In this Blog post, I seek to describe a quick example of how to analyze high-resolution data across layers and columns with LAYNII.
This post is motivated by Shinho Cho. I want to thank Shinho for providing the example data used here.
There are 5 steps involved to unfold the cortex.
1.) Obtain boder lines of GM/WM and CSF.
This can be done with automatic segmentation algorithms or manually in FSLeyes.
2.) Calculating layers with LN_GROW_LAYERS
With this rim.nii file, LAYNII can generate the layers with the command:
LN_GROW_LAYERS -rim rim.nii -vinc 100
The result is a layer file layers.nii looking like this
Note on single slice data (e.g. for Shinho Cho ): when the “-threeD” flag is not set, the program LN_GROW_LAYERS estimates the layers on a slice-by-slice basis. This is done assuming that the slice direction is the third dimension in the nii header according to the default of x-y-z,as phase-read-slice. If your data are not stored like this, consider using the “-threeD” option in LN_GROW_LAYERS. Alternatively, the dimentsion can be exchanged with fslswapdim input x z y output.
3.) Setting landmarks
For the columnar distance calculation, you can choose a landmark manually anywhere in the layer.nii.

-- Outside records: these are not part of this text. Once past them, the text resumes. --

(* ===== verification/Sysfile.v ===== *)
(** File system calls: sysfile.c

    The state is the open-file layer (File.v) and the calling process
    ([Syscall.uproc]); every handler fetches its own arguments from the user
    stack.  A handler returns the value that goes into [eax]. *)

From stdpp Require Import gmap list numbers strings.
From Stdlib Require Import ZArith Lia.
From S2P Require Import Prelude Mem Memlayout StringC Block Bio Log Fs Pipe File Syscall.

(** fcntl.h *)
Definition O_RDONLY : Z := 0.
Definition O_WRONLY : Z := 1.
Definition O_RDWR : Z := 2.
Definition O_CREATE : Z := 512.

(** The names of a directory and of its parent. *)
Definition str_dot : list Z := [46; 0].
Definition str_dotdot : list Z := [46; 46; 0].

Record sysst (E : Type) := Sys { sy_k : kfs E; sy_u : uproc }.
Arguments Sys {E}.
Arguments sy_k {E}.
Arguments sy_u {E}.

Section sysfile.
Context {E : Type} `{page_ops E}.
Variables (me : Z) (killed : bool).
Variable dev_read : Z → option (nat → Z → M fst_st (Z * list Z)).
Variable dev_write : Z → option (nat → list Z → M fst_st Z).
Variable name0 : list Z.   (* what the uninitialised array [name] holds *)

Abbreviation st := (sysst E).

Definition on_k {A} (m : M (kfs E) A) : M st A := zoom sy_k (λ k s, Sys k (sy_u s)) m.
Definition on_f {A} (m : M fst_st A) : M st A := on_k (on_fs m).
Definition op_begin : M st unit := on_f (on_log begin_op).
Definition op_end : M st unit := on_f (on_log end_op).

Definition set_ofd (fd : nat) (f : option nat) : M st unit :=
  modify (λ s, let u := sy_u s in
    Sys (sy_k s) (UProc (u_mem u) (u_sz u) (u_esp u) (<[fd := f]> (u_ofile u)) (u_cwd u))).
Definition set_ucwd (ip : nat) : M st unit :=
  modify (λ s, let u := sy_u s in
    Sys (sy_k s) (UProc (u_mem u) (u_sz u) (u_esp u) (u_ofile u) ip)).
Definition set_umem (m : mem) : M st unit :=
  modify (λ s, let u := sy_u s in
    Sys (sy_k s) (UProc m (u_sz u) (u_esp u) (u_ofile u) (u_cwd u))).

(** The bytes of a fetched string, its terminator included. *)
Definition ustring (u : uproc) (p : Z * Z) : list Z := bytes_at (u_mem u) (p.1) (S (Z.to_nat (p.2))).

(** [argfd]: the descriptor and its file. *)
Definition argfd (u : uproc) (n : Z) : option (nat * nat) :=
  match argint u n with
  | None => None
  | Some fd =>
      if (fd <? 0) || (Z.of_nat NOFILE <=? fd) then None
      else
        match u_ofile u !! Z.to_nat fd with
        | Some (Some f) => Some (Z.to_nat fd, f)
        | _ => None
        end
  end.

(** The loop of [fdalloc]: the first free descriptor. *)
Fixpoint fdfree (l : list (option nat)) (fd : nat) : option nat :=
  match l with
  | [] => None
  | None :: _ => Some fd
  | Some _ :: l' => fdfree l' (S fd)
  end.

Definition fdalloc (f : nat) : M st Z :=
  u <- gets sy_u ;;
  match fdfree (u_ofile u) 0 with
  | Some fd => set_ofd fd (Some f) ;;; ret (Z.of_nat fd)
  | None => ret (-1)
  end.

Definition sys_dup : M st Z :=
  u <- gets sy_u ;;
  match argfd u 0 with
  | None => ret (-1)
  | Some (_, f) =>
      fd <- fdalloc f ;;
      if fd <? 0 then ret (-1) else on_k (filedup f) ;;; ret fd
  end.

(** The arguments of [sys_read] and [sys_write]: file, buffer and length. *)
Definition rw_args (u : uproc) : option (nat * Z * Z) :=
  match argfd u 0, argint u 2 with
  | Some (_, f), Some n =>
      match argptr u 1 n with
      | Some p => Some (f, p, n)
      | None => None
      end
  | _, _ => None
  end.

Definition sys_read : M st Z :=
  u <- gets sy_u ;;
  match rw_args u with
  | None => ret (-1)
  | Some (f, p, n) =>
      ' (r, bs) <- on_k (fileread me killed dev_read f n) ;;
      set_umem (store_bytes (u_mem u) p bs) ;;;
      ret r
  end.

Definition sys_write : M st Z :=
  u <- gets sy_u ;;
  match rw_args u with
  | None => ret (-1)
  | Some (f, p, n) => on_k (filewrite me killed dev_write f (bytes_at (u_mem u) p (Z.to_nat n)) n)
  end.

Definition sys_close : M st Z :=
  u <- gets sy_u ;;
  match argfd u 0 with
  | None => ret (-1)
  | Some (fd, f) => set_ofd fd None ;;; on_k (fileclose me f) ;;; ret 0
  end.

(** struct stat in the user's memory: 20 bytes, with two of padding after each
    of the shorts, which are left as they are. *)
Definition sizeof_stat : Z := 20.
Definition store16 (m : mem) (a v : Z) : mem := st8 (st8 m a v) (a + 1) (v / 256).
Definition store_stat (m : mem) (p : Z) (x : stat) : mem :=
  st32 (store16 (st32 (st32 (store16 m p (st_type x)) (p + 4) (st_dev x)) (p + 8) (st_ino x))
          (p + 12) (st_nlink x)) (p + 16) (st_size x).

Definition sys_fstat : M st Z :=
  u <- gets sy_u ;;
  match argfd u 0, argptr u 1 sizeof_stat with
  | Some (_, f), Some p =>
      r <- on_k (filestat me f) ;;
      match r with
      | Some x => set_umem (store_stat (u_mem u) p x) ;;; ret 0
      | None => ret (-1)
      end
  | _, _ => ret (-1)
  end.

(** [ip->nlink += d] on a short, and [iupdate]. *)
Definition add_nlink (d : Z) (ip : nat) : M st unit :=
  on_f (upd_dinode ip (λ x, set_dnlink (s16 (d_nlink x + d)) x)) ;;;
  on_f (iupdate ip).

(** The label [bad] of [sys_link]. *)
Definition link_bad (ip : nat) : M st Z :=
  on_f (ilock me ip) ;;;
  add_nlink (-1) ip ;;;
  on_f (iunlockput me ip) ;;;
  op_end ;;;
  ret (-1).

Definition sys_link : M st Z :=
  u <- gets sy_u ;;
  match argstr u 0, argstr u 1 with
  | Some old, Some new =>
      op_begin ;;;
      o <- on_f (namei me dev_read (u_cwd u) (ustring u old)) ;;
      match o with
      | None => op_end ;;; ret (-1)
      | Some ip =>
          on_f (ilock me ip) ;;;
          x <- on_f (inode_at ip) ;;
          if d_type (i_d x) =? T_DIR then on_f (iunlockput me ip) ;;; op_end ;;; ret (-1)
          else
            add_nlink 1 ip ;;;
            on_f (iunlock me ip) ;;;
            ' (o, name) <- on_f (nameiparent me dev_read (u_cwd u) (ustring u new) name0) ;;
            match o with
            | None => link_bad ip
            | Some dp =>
                on_f (ilock me dp) ;;;
                y <- on_f (inode_at dp) ;;
                x <- on_f (inode_at ip) ;;
                r <- (if negb (i_dev y =? i_dev x) then ret (-1)
                      else on_f (dirlink me dev_read dev_write dp name (i_inum x))) ;;
                if r <? 0 then on_f (iunlockput me dp) ;;; link_bad ip
                else
                  on_f (iunlockput me dp) ;;;
                  on_f (iput me ip) ;;;
                  op_end ;;;
                  ret 0
            end
      end
  | _, _ => ret (-1)
  end.

(** The loop of [isdirempty]. *)
Fixpoint isdirempty_loop (fuel : nat) (dp : nat) (off : Z) : M st bool :=
  x <- on_f (inode_at dp) ;;
  if off <? d_size (i_d x) then
    match fuel with
    | O => fail NoFuel
    | S fuel' =>
        ' (r, de) <- on_f (readi dev_read dp off sizeof_dirent) ;;
        if negb (r =? sizeof_dirent) then panic "isdirempty: readi"
        else if negb (de_inum de =? 0) then ret false
        else isdirempty_loop fuel' dp (off + sizeof_dirent)
    end
  else ret true.

Definition isdirempty (dp : nat) : M st bool :=
  x <- on_f (inode_at dp) ;;
  isdirempty_loop (dir_fuel (d_size (i_d x))) dp (2 * sizeof_dirent).

(** The label [bad] of [sys_unlink]. *)
Definition unlink_bad (dp : nat) : M st Z := on_f (iunlockput me dp) ;;; op_end ;;; ret (-1).

(** [sys_unlink] once the entry at [off] of [dp] is known to be [ip]. *)
Definition unlink_entry (dp ip : nat) (off : Z) : M st Z :=
  on_f (ilock me ip) ;;;
  x <- on_f (inode_at ip) ;;
  if d_nlink (i_d x) <? 1 then panic "unlink: nlink < 1"
  else
    b <- (if d_type (i_d x) =? T_DIR then isdirempty ip else ret true) ;;
    if negb b then on_f (iunlockput me ip) ;;; unlink_bad dp
    else
      r <- on_f (writei dev_write dp (replicate (Z.to_nat sizeof_dirent) 0) off sizeof_dirent) ;;
      if negb (r =? sizeof_dirent) then panic "unlink: writei"
      else
        (if d_type (i_d x) =? T_DIR then add_nlink (-1) dp else ret tt) ;;;
        on_f (iunlockput me dp) ;;;
        add_nlink (-1) ip ;;;
        on_f (iunlockput me ip) ;;;
        op_end ;;;
        ret 0.

Definition sys_unlink : M st Z :=
  u <- gets sy_u ;;
  match argstr u 0 with
  | None => ret (-1)
  | Some path =>
      op_begin ;;;
      ' (o, name) <- on_f (nameiparent me dev_read (u_cwd u) (ustring u path) name0) ;;
      match o with
      | None => op_end ;;; ret (-1)
      | Some dp =>
          on_f (ilock me dp) ;;;
          c1 <- deref (namecmp name str_dot) ;;
          c2 <- deref (namecmp name str_dotdot) ;;
          if (c1 =? 0) || (c2 =? 0) then unlink_bad dp
          else
            r <- on_f (dirlookup dev_read dp name) ;;
            match r with
            | None => unlink_bad dp
            | Some (ip, off) => unlink_entry dp ip off
            end
      end
  end.

(** [create] when the directory [dp], locked, has no entry [name]. *)
Definition create_new (dp : nat) (name : list Z) (type major minor : Z) : M st nat :=
  y <- on_f (inode_at dp) ;;
  ip <- on_f (ialloc (i_dev y) type) ;;
  on_f (ilock me ip) ;;;
  on_f (upd_dinode ip (λ d, Dinode (d_type d) major minor 1 (d_size d) (d_addrs d))) ;;;
  on_f (iupdate ip) ;;;
  x <- on_f (inode_at ip) ;;
  (if type =? T_DIR then
     add_nlink 1 dp ;;;
     r <- on_f (dirlink me dev_read dev_write ip str_dot (i_inum x)) ;;
     if r <? 0 then panic "create dots"
     else
       r <- on_f (dirlink me dev_read dev_write ip str_dotdot (i_inum y)) ;;
       if r <? 0 then panic "create dots" else ret tt
   else ret tt) ;;;
  r <- on_f (dirlink me dev_read dev_write dp name (i_inum x)) ;;
  if r <? 0 then panic "create: dirlink"
  else on_f (iunlockput me dp) ;;; ret ip.

Definition create (path : list Z) (type major minor : Z) : M st (option nat) :=
  u <- gets sy_u ;;
  ' (o, name) <- on_f (nameiparent me dev_read (u_cwd u) path name0) ;;
  match o with
  | None => ret None
  | Some dp =>
      on_f (ilock me dp) ;;;
      r <- on_f (dirlookup dev_read dp name) ;;
      match r with
      | Some (ip, _) =>
          on_f (iunlockput me dp) ;;;
          on_f (ilock me ip) ;;;
          x <- on_f (inode_at ip) ;;
          if (type =? T_FILE) && (d_type (i_d x) =? T_FILE) then ret (Some ip)
          else on_f (iunlockput me ip) ;;; ret None
      | None => ip <- create_new dp name type major minor ;; ret (Some ip)
      end
  end.

(** The first part of [sys_open]: the inode, locked. *)
Definition open_inode (u : uproc) (path : list Z) (omode : Z) : M st (option nat) :=
  if negb (Z.land omode O_CREATE =? 0) then create path T_FILE 0 0
  else
    o <- on_f (namei me dev_read (u_cwd u) path) ;;
    match o with
    | None => ret None
    | Some ip =>
        on_f (ilock me ip) ;;;
        x <- on_f (inode_at ip) ;;
        if (d_type (i_d x) =? T_DIR) && negb (omode =? O_RDONLY) then
          on_f (iunlockput me ip) ;;; ret None
        else ret (Some ip)
    end.

(** The label of [sys_open] for a full table. *)
Definition open_fail (f : option nat) (ip : nat) : M st Z :=
  match f with Some f => on_k (fileclose me f) | None => ret tt end ;;;
  on_f (iunlockput me ip) ;;;
  op_end ;;;
  ret (-1).

Definition sys_open : M st Z :=
  u <- gets sy_u ;;
  match argstr u 0, argint u 1 with
  | Some path, Some omode =>
      op_begin ;;;
      o <- open_inode u (ustring u path) omode ;;
      match o with
      | None => op_end ;;; ret (-1)
      | Some ip =>
          r <- on_k filealloc ;;
          match r with
          | None => open_fail None ip
          | Some f =>
              fd <- fdalloc f ;;
              if fd <? 0 then open_fail (Some f) ip
              else
                on_f (iunlock me ip) ;;;
                op_end ;;;
                on_k (upd_file f (set_finode (Z.land omode O_WRONLY =? 0)
                        (negb (Z.land omode O_WRONLY =? 0) || negb (Z.land omode O_RDWR =? 0)) ip)) ;;;
                ret fd
          end
      end
  | _, _ => ret (-1)
  end.

(** The end of [sys_mkdir] and [sys_mknod]. *)
Definition finish_create (o : option nat) : M st Z :=
  match o with
  | None => op_end ;;; ret (-1)
  | Some ip => on_f (iunlockput me ip) ;;; op_end ;;; ret 0
  end.

Definition sys_mkdir : M st Z :=
  op_begin ;;;
  u <- gets sy_u ;;
  o <- match argstr u 0 with
       | Some path => create (ustring u path) T_DIR 0 0
       | None => ret None
       end ;;
  finish_create o.

Definition sys_mknod : M st Z :=
  op_begin ;;;
  u <- gets sy_u ;;
  o <- match argstr u 0, argint u 1, argint u 2 with
       | Some path, Some major, Some minor => create (ustring u path) T_DEV (s16 major) (s16 minor)
       | _, _, _ => ret None
       end ;;
  finish_create o.

Definition sys_chdir : M st Z :=
  op_begin ;;;
  u <- gets sy_u ;;
  o <- match argstr u 0 with
       | Some path => on_f (namei me dev_read (u_cwd u) (ustring u path))
       | None => ret None
       end ;;
  match o with
  | None => op_end ;;; ret (-1)
  | Some ip =>
      on_f (ilock me ip) ;;;
      x <- on_f (inode_at ip) ;;
      if negb (d_type (i_d x) =? T_DIR) then on_f (iunlockput me ip) ;;; op_end ;;; ret (-1)
      else
        on_f (iunlock me ip) ;;;
        on_f (iput me (u_cwd u)) ;;;
        op_end ;;;
        set_ucwd ip ;;;
        ret 0
  end.

(** [sys_pipe]; [data] is what the page of the pipe holds. *)
Definition sys_pipe (data : list Z) : M st Z :=
  u <- gets sy_u ;;
  match argptr u 0 8 with
  | None => ret (-1)
  | Some fd =>
      r <- on_k (pipealloc me data) ;;
      match r with
      | None => ret (-1)
      | Some (rf, wf) =>
          fd0 <- fdalloc rf ;;
          fd1 <- (if fd0 <? 0 then ret (-1) else fdalloc wf) ;;
          if (fd0 <? 0) || (fd1 <? 0) then
            (if 0 <=? fd0 then set_ofd (Z.to_nat fd0) None else ret tt) ;;;
            on_k (fileclose me rf) ;;;
            on_k (fileclose me wf) ;;;
            ret (-1)
          else
            set_umem (st32 (st32 (u_mem u) fd fd0) (fd + 4) fd1) ;;;
            ret 0
      end
  end.

End sysfile.

(** The loop of [sys_exec] from entry [i] on, [n] entries of [argv] left: the
    pointers before the null pointer. *)
Fixpoint fetch_argv (u : uproc) (uargv i : Z) (n : nat) : option (list Z) :=
  match n with
  | O => None
  | S n' =>
      match fetchint u (u32 (uargv + 4 * i)) with
      | None => None
      | Some uarg =>
          if uarg =? 0 then Some []
          else
            match fetchstr u (u32 uarg) with
            | None => None
            | Some (p, _) =>
                match fetch_argv u uargv (i + 1) n' with
                | Some l => Some (p :: l)
                | None => None
                end
            end
      end
  end.

(** [sys_exec] up to the call of [exec]: the path and [argv]. *)
Definition sys_exec_args (u : uproc) : option (Z * Z * list Z) :=
  match argstr u 0, argint u 1 with
  | Some path, Some uargv =>
      match fetch_argv u (u32 uargv) 0 MAXARG with
      | Some argv => Some (path, argv)
      | None => None
      end
  | _, _ => None
  end.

E.g generate a new file that is everywhere zero except for one column, where the signal is 1.
4.) Calculating columnar distances
The columnar distances are calculated in the LAYNII program LN_COLUMNAR_DIST
LN_COLUMNAR_DIST -layer_file layers.nii -landmarks landmarks.nii -vinc 400
The layers and distances provide a orthogonal coordinate system that can be used to regrid the data into a 2-dim layer-column matrix.
The output of IMAGIRO is the file “unfoleded*.nii”.